## Your assignment
For the listing below, return the line containing "(** * Regulation", the line containing "(strings, dates, the", and all lines in between, exactly as written and nothing else.

## Given entries
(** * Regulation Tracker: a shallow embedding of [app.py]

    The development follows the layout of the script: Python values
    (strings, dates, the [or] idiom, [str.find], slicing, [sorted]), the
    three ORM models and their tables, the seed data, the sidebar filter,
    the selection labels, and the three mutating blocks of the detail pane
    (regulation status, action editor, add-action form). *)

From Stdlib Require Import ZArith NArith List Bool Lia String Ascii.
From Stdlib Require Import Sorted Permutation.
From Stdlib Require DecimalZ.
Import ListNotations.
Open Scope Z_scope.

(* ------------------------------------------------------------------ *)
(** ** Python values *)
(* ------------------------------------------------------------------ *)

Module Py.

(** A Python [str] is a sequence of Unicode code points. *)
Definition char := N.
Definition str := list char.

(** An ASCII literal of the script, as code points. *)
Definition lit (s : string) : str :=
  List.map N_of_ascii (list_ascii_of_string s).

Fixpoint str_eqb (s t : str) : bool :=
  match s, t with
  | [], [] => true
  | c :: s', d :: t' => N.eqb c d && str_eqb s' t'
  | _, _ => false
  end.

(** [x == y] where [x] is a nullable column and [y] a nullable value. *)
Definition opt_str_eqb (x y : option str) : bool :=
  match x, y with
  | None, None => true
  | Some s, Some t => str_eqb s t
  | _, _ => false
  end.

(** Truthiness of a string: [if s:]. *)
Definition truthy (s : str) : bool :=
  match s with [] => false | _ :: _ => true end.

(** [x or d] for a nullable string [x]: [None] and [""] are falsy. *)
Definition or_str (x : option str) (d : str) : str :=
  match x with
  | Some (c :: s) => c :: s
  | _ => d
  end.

...

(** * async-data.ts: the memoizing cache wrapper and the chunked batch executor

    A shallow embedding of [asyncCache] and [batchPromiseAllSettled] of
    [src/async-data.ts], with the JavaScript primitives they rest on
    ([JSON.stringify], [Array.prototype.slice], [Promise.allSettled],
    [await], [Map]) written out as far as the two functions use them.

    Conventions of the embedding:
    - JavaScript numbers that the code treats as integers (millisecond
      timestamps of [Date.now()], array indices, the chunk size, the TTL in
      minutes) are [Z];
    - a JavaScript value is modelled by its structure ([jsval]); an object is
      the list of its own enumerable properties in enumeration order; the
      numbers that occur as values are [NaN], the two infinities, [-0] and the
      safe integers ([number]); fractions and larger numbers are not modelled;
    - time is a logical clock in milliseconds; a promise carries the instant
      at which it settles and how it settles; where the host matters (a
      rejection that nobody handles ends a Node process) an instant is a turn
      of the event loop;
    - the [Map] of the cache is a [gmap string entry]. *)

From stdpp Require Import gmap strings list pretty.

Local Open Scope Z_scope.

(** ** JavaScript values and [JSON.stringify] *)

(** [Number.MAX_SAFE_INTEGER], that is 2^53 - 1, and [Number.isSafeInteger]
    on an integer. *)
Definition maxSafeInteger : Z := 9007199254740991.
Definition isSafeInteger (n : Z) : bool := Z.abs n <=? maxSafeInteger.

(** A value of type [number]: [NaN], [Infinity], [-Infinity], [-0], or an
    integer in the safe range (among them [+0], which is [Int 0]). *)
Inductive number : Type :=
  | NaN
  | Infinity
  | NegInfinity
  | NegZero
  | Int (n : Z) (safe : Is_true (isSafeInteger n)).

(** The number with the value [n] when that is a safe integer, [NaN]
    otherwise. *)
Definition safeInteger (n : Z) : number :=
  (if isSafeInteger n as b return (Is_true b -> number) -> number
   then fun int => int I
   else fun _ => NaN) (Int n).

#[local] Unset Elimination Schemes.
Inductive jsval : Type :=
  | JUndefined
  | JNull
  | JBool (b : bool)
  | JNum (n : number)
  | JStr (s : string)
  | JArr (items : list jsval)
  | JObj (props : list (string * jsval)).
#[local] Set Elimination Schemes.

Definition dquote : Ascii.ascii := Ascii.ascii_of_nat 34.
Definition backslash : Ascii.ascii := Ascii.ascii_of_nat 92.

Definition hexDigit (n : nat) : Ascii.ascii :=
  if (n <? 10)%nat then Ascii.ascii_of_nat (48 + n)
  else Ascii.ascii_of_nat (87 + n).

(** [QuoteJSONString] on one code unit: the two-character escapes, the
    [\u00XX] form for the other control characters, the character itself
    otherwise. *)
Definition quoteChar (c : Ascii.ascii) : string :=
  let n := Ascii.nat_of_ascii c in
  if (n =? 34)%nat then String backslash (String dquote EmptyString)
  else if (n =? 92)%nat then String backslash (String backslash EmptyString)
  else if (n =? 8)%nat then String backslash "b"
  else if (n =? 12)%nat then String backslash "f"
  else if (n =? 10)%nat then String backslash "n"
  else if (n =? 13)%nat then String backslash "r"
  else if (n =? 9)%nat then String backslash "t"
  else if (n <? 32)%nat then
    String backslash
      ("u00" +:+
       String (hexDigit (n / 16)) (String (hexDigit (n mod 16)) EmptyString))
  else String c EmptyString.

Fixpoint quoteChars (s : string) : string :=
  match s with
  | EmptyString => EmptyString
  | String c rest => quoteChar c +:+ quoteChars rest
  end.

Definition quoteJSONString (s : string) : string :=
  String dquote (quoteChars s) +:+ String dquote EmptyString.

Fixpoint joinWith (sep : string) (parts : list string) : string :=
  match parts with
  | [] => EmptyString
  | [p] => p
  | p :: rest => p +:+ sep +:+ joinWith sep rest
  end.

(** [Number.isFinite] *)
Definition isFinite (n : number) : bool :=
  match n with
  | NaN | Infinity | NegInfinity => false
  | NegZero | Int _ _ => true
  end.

## Output for this task
(** * Regulation Tracker: a shallow embedding of [app.py]

    The development follows the layout of the script: Python values
    (strings, dates, the [or] idiom, [str.find], slicing, [sorted]), the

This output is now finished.